I am trying to scale a data.frame in the range of 0 and 1 using the following code:
for(i in 1:nrow(data))
{
x <- data[i, ]
data[i, ] <- scale(x, min(x), max(x)-min(x))
}
Data:
x1 x2 x3 x4 x5 x6 x7 x8 x9 x10 x11 x12 x13 x14 x15 x16 x17
15 6 6 0 9 3 1 4 5 1 1 13 0 0 20 5 28
2 24 14 7 0 15 7 0 11 3 3 4 15 7 0 30 0 344
3 10 5 2 0 6 2 0 5 0 0 2 7 1 0 11 0 399
4 9 4 2 0 5 2 0 4 0 0 2 6 1 0 10 0 28
5 6 2 1 0 3 1 0 2 0 0 1 3 1 0 6 0 82
6 9 4 2 0 5 2 0 4 0 0 2 6 1 0 10 0 42
But I am getting the following error message:
Error in scale.default(x, min(x), max(x) - min(x)) (from #4) :
length of 'center' must equal the number of columns of 'x'
Using this data , your example works for me:
data <- matrix(sample(1:1000,17*6), ncol=17,nrow=6)
for(i in 1:nrow(data)){
x <- data[i, ]
data[i, ] <- scale(x, min(x), max(x)-min(x))
}
Here another option using scale , without a loop. You need just to provide a scale
and a center
with same columns that your matrix.
maxs <- apply(data, 2, max)
mins <- apply(data, 2, min)
scale(data, center = mins, scale = maxs - mins)
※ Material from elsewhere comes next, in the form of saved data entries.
Definition sys_unlink : M T Z :=
  let* a := arg_str 0 in
  match a with
  | None => ret (-1)
  | Some (_, path) =>
      begin_op ;;;
      let* r := nameiparent_s path in
      match r with
      | (None, _) => end_op ;;; ret (-1)
      | (Some dp, name) =>
          ilock_s dp ;;;
          let* c := checkmod_s dp in
          if negb (nz (Z.land c W_OK)) then iunlock_s dp ;;; end_op ;;; ret (-1)
          else
            let bad := iunlockput_s dp ;;; end_op ;;; ret (-1) in
            if (namecmp name DOT =? 0) || (namecmp name DOTDOT =? 0) then bad
            else
              let* o := fsc (dirlookup devsw dp name) in
              match o with
              | None => bad
              | Some (ip, off) =>
                  ilock_s ip ;;;
                  let* i := inode_at ip in
                  if inlink i <? 1 then panic "unlink: nlink < 1"
                  else
                    let* full := (if itype i =? T_DIR then let* e := isdirempty ip in ret (negb e) else ret false) in
                    if (full : bool) then iunlockput_s ip ;;; bad
                    else
                      let* w := fsc (writei devsw dp (replicate (Z.to_nat DIRENT_SIZE) 0) off DIRENT_SIZE) in
                      if negb (w =? DIRENT_SIZE) then panic "unlink: writei"
                      else
                        when (itype i =? T_DIR) (
                          set_inode dp (fun d => set_inlink (s16 (inlink d - 1)) d) ;;;
                          iupdate_s dp) ;;;
                        iunlockput_s dp ;;;
                        set_inode ip (fun i => set_inlink (s16 (inlink i - 1)) i) ;;;
                        iupdate_s ip ;;;
                        iunlockput_s ip ;;;
                        end_op ;;;
                        ret 0
              end
      end
  end.
(** ** Creating and opening files *)

Definition set_imajor (v : Z) (i : inode) : inode :=
  mkInode (idev i) (inum i) (iref i) (ilk i) (ivalid i) (itype i) v (iminor i) (inlink i) (isize i) (iperm i) (iowner i) (iaddrs i).
Definition set_iminor (v : Z) (i : inode) : inode :=
  mkInode (idev i) (inum i) (iref i) (ilk i) (ivalid i) (itype i) (imajor i) v (inlink i) (isize i) (iperm i) (iowner i) (iaddrs i).
Definition set_iperm (v : Z) (i : inode) : inode :=
  mkInode (idev i) (inum i) (iref i) (ilk i) (ivalid i) (itype i) (imajor i) (iminor i) (inlink i) (isize i) v (iowner i) (iaddrs i).
Definition set_iowner (v : list Z) (i : inode) : inode :=
  mkInode (idev i) (inum i) (iref i) (ilk i) (ivalid i) (itype i) (imajor i) (iminor i) (inlink i) (isize i) (iperm i) v (iaddrs i).

Definition user_count (s : T) : Z := lt_userCnt (l_ltable L) (umem s).
Definition DIR_PERM : Z := Z.lor (Z.lor (Z.lor (Z.lor MODE_RUSR MODE_WUSR) MODE_XUSR) MODE_ROTH) MODE_XOTH.
Definition FILE_PERM : Z := Z.lor (Z.lor MODE_RUSR MODE_WUSR) MODE_ROTH.

(** [whoami((char* )dst)]. *)
Definition whoami_s (dst : Z) : M T () :=
  let* s := get in
  match whoami (l_ltable L) (l_root L) (umem s) dst with
  | Some m => put (set_umem m s)
  | None => panic "whoami: unterminated name"
  end.
(** [whoami((char* )ip->owner)]: the array is at [l_iowner] for the call. *)
Definition whoami_owner (ip : nat) : M T () :=
  modify (fun s => set_umem (write (umem s) (l_iowner L) (take 16 (iowner (I (fsys s) ip)))) s) ;;;
  whoami_s (l_iowner L) ;;;
  let* s := get in
  set_inode ip (set_iowner (CString.read (umem s) (l_iowner L) 16)).

Definition create_new (dp : nat) (name : list Z) (type major minor : Z) : M T nat :=
  let* d := inode_at dp in
  let* ip := fsc (ialloc (idev d) type) in
  ilock_s ip ;;;
  set_inode ip (fun i => set_inlink 1 (set_iminor minor (set_imajor major i))) ;;;
  let* i := inode_at ip in
  when (itype i =? T_DIR) (set_inode ip (set_iperm DIR_PERM)) ;;;
  when (negb (itype i =? T_DIR) && (itype i =? T_FILE)) (set_inode ip (set_iperm FILE_PERM)) ;;;
  let* s := get in
  (if user_count s =? 0 then set_inode ip (fun i => set_iowner (patch (iowner i) 0 (ROOT ++ [0])) i)
   else whoami_owner ip) ;;;
  iupdate_s ip ;;;
  when (type =? T_DIR) (
    set_inode dp (fun d => set_inlink (s16 (inlink d + 1)) d) ;;;
    iupdate_s dp ;;;
    let* i := inode_at ip in
    let* a := dirlink_s ip DOT (inum i) in
    if a <? 0 then panic "create dots"
    else
      let* d := inode_at dp in
      let* b := dirlink_s ip DOTDOT (inum d) in
      if b <? 0 then panic "create dots" else ret ()) ;;;
  let* i := inode_at ip in
  let* c := dirlink_s dp name (inum i) in
  if c <? 0 then panic "create: dirlink"
  else iunlockput_s dp ;;; ret ip.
EDIT how to access the result.
The scale returns a matrix with 2 attributes. To get a data.frame, you need just to coerce the scale result to a data.frame.
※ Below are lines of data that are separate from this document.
(** The end of [loadUsers] and [flushUsers]. *)
Lemma safe_close_passwd {A} o ofs fd f (a : A) :
  ofs !! Z.to_nat fd = Some (Some f) -> 0 <= o f ->
  safe (files_ok o [] ofs) (set_ofile (Z.to_nat fd) None ;;; fileclose KMEM END f ;;; set_lt_fd L 0 ;;; set_lt_f L None ;;; ret a) (fun _ => ok o).
Proof.
  intros Hf Ho s Hs. rewrite <- bind_assoc. revert s Hs. eapply safe_bind; [by apply safe_release|]. intros ?.
  apply safe_still; [handler|]. intros ?. apply safe_still; [handler|]. intros ?. apply safe_ok.
Qed.

Lemma good_loadUsers : good (loadUsers devsw KMEM END L).
Proof.
  unfold loadUsers. apply good_bind; [apply good_still; handler|]. intros ?.
  apply good_bind; [apply good_open|]. intros fd. apply good_files. intros o ofs Ho.
  apply safe_still; [handler|]. intros ?. destruct (fd <? 0); [apply safe_panic; not_a_file_panic|].
  apply safe_getfilebyfd; [apply safe_panic; not_a_file_panic|]. intros f Hf. apply safe_still; [handler|]. intros ?.
  eapply safe_bind; [eauto using safe_fileread|]. intros r. apply safe_still; [handler|]. intros ?. apply safe_still; [handler|]. intros ?.
  destruct (r.1 <? 0); [apply safe_panic; not_a_file_panic|].
  pose proof (safe_close_passwd o ofs fd f () Hf (Ho f)) as H. intros s Hs. specialize (H s Hs). revert H.
  unfold set_lt_f, set_lt. unfold bind, modify, ret. by repeat case_match.
Qed.

Lemma safe_rewind o ofs f :
  Some f ∈ ofs -> safe (files_ok o [] ofs) (modify (updf f (set_foff 0))) (fun _ => files_ok o [] ofs).
Proof. intros Hf s Hs. apply files_updf; [by apply (fk_range _ _ _ _ Hs)|done|done]. Qed.

Lemma safe_flush_writes n f i o ofs :
  Some f ∈ ofs -> safe (files_ok o [] ofs) (flushUsers_writes devsw L n f i) (fun _ => files_ok o [] ofs).
Proof.
  intros Hf. revert i. induction n as [|n IH]; intros i; cbn [flushUsers_writes]; [by intros s|].
  apply safe_still; [still|]. intros k. apply safe_still; [still|]. intros s0.
  eapply safe_bind; [by apply safe_filewrite|]. intros r. apply IH.
Qed.

Lemma good_flushUsers : good (flushUsers devsw KMEM END L).
Proof.
  unfold flushUsers. apply good_bind; [apply good_still; handler|]. intros ?.
  apply good_bind; [apply good_open|]. intros fd. apply good_files. intros o ofs Ho.
  apply safe_still; [handler|]. intros ?. destruct (fd <? 0); [apply safe_ok|].
  apply safe_getfilebyfd; [apply safe_ok|]. intros f Hf. do 3 (apply safe_still; [handler|]; intros ?).
  do 2 (apply safe_still; [handler|]; intros ?). destruct (_ <? 0); [apply safe_ok|].
  do 2 (apply safe_still; [handler|]; intros ?). eapply safe_bind; [eauto using safe_rewind|].
  intros ?. apply safe_still; [still|]. intros s0. eapply safe_bind; [eauto using safe_flush_writes|]. intros ?.
  by apply safe_close_passwd.
Qed.

Lemma good_deleteUser u : good (deleteUser devsw KMEM END L u).
Proof.
  unfold deleteUser. apply good_bind; [apply good_still; still|]. intros r. destruct (r <? 0); [apply good_still; still|].
  apply good_bind; [apply good_flushUsers|]. intros. apply good_still. still.
Qed.

Lemma good_addUser u p : good (addUser devsw KMEM END L u p).
Proof.
  unfold addUser. apply good_bind; [apply good_still; still|]. intros r. destruct (r <? 0); [apply good_still; still|].
  apply good_bind; [apply good_flushUsers|]. intros r'. destruct (r' <? 0); [apply good_still; still|]. apply good_still. handler.
Qed.

Lemma good_sys_lbegin : good (sys_lbegin devsw KMEM END L).
Proof.
  unfold sys_lbegin. apply good_bind; [apply good_loadUsers|]. intros ?. apply good_bind; [apply good_still; still|]. intros s0.
  apply good_bind; [|intros; apply good_still; handler]. destruct (_ =? 0); unfold when; [|apply good_still; still].
  apply good_bind; [apply good_addUser|]. intros. apply good_still. still.
Qed.

Lemma good_sys_addUser : good (sys_addUser devsw KMEM END L).
Proof.
  unfold sys_addUser. do 2 (apply good_bind; [apply good_still; handler|]; intros ?). do 2 (case_match; [case_match|by apply good_still; handler]).
  apply good_bind; [apply good_still; still|]. intros. case_match; [apply good_still; still|]. apply good_addUser.
Qed.

Lemma good_sys_deleteUser : good (sys_deleteUser devsw KMEM END L).
Proof.
  unfold sys_deleteUser. apply good_bind; [apply good_still; handler|]. intros [[]|]; [|apply good_still; handler].
  apply good_bind; [apply good_still; still|]. intros. case_match; [apply good_still; still|]. apply good_deleteUser.
Qed.

(** The calls of sysfile.c. *)
Definition file_syscalls : list (M T Z) :=
  [sys_dup; sys_read devsw; sys_write devsw; sys_close KMEM END; sys_fstat; sys_link devsw L; sys_unlink devsw L;
   sys_open devsw KMEM END L; sys_mkdir devsw L; sys_mknod devsw L; sys_chdir devsw L; sys_pipe KMEM END;
   sys_lbegin devsw KMEM END L; sys_addUser devsw KMEM END L; sys_deleteUser devsw KMEM END L; sys_login L;
   sys_whoami L; sys_chmod devsw L].

Lemma file_syscalls_good : Forall good file_syscalls.
Proof.
  repeat apply Forall_cons_2; [..|apply Forall_nil_2];
    first [apply good_sys_dup|apply good_sys_read|apply good_sys_write|apply good_sys_close|apply good_sys_open|apply good_sys_pipe
      |apply good_sys_lbegin|apply good_sys_addUser|apply good_sys_deleteUser|apply good_still];
    first [apply still_sys_fstat|apply still_sys_link|apply still_sys_unlink|apply still_sys_mkdir|apply still_sys_mknod
      |apply still_sys_chdir|apply still_sys_login|apply still_sys_whoami|apply still_sys_chmod].
Qed.

(** C21: the open file table stays well formed.  Let the references to each open
    file be its descriptors in the calling process and [others], free entries be
    free, each pipe have exactly the ends that are open, each in one entry, and
    the pages of pipes not be on the free list.  Then every system call of
    sysfile.c, whether it succeeds or fails, leaves it so; and none runs into
    the panics of filedup, fileclose, fileread, filewrite or kfree. *)
Theorem open_files_invariant h others s :
  h ∈ file_syscalls -> (forall f, 0 <= others f) -> ok others s ->
  match h s with Ret _ s' => ok others s' | Panic msg => msg ∉ FILE_PANICS | Blocked _ => True end.
Proof. intros Hh Ho Hs. exact (proj1 (Forall_forall _ _) file_syscalls_good h Hh others Ho s Hs). Qed.
End refs.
dat.scale <- scale(data, center = mins, scale = maxs - mins)
dat.sacle <- as.data.frame(dat.scale)
The center
and scale
arguments to scale
have to have length equal to the number of columns in x
. It looks like data
is a data.frame
, so your x
has as many columns as your data.frame
does and hence the conflict. You can get past this snag three ways:
- drop the row into an atomic vector before passing to
scale
(which will treat it as a single column): scale(as.numeric(x), ...)
- convert
data
into a matrix
, which drops row extractions into atomic vectors automatically.
- use @agstudy's
apply
suggestion, which would work whether it's a data.frame
or a matrix
and is arguably the "right" way to do this in R.
there is also another way to scale the data by creating a function
data_norm<- function(x) {((x-min(x))/(max(x)-min(x)))}
variables_norm<- as.data.frame(lapply(data[1:17], data_norm))
summary(variables_norm)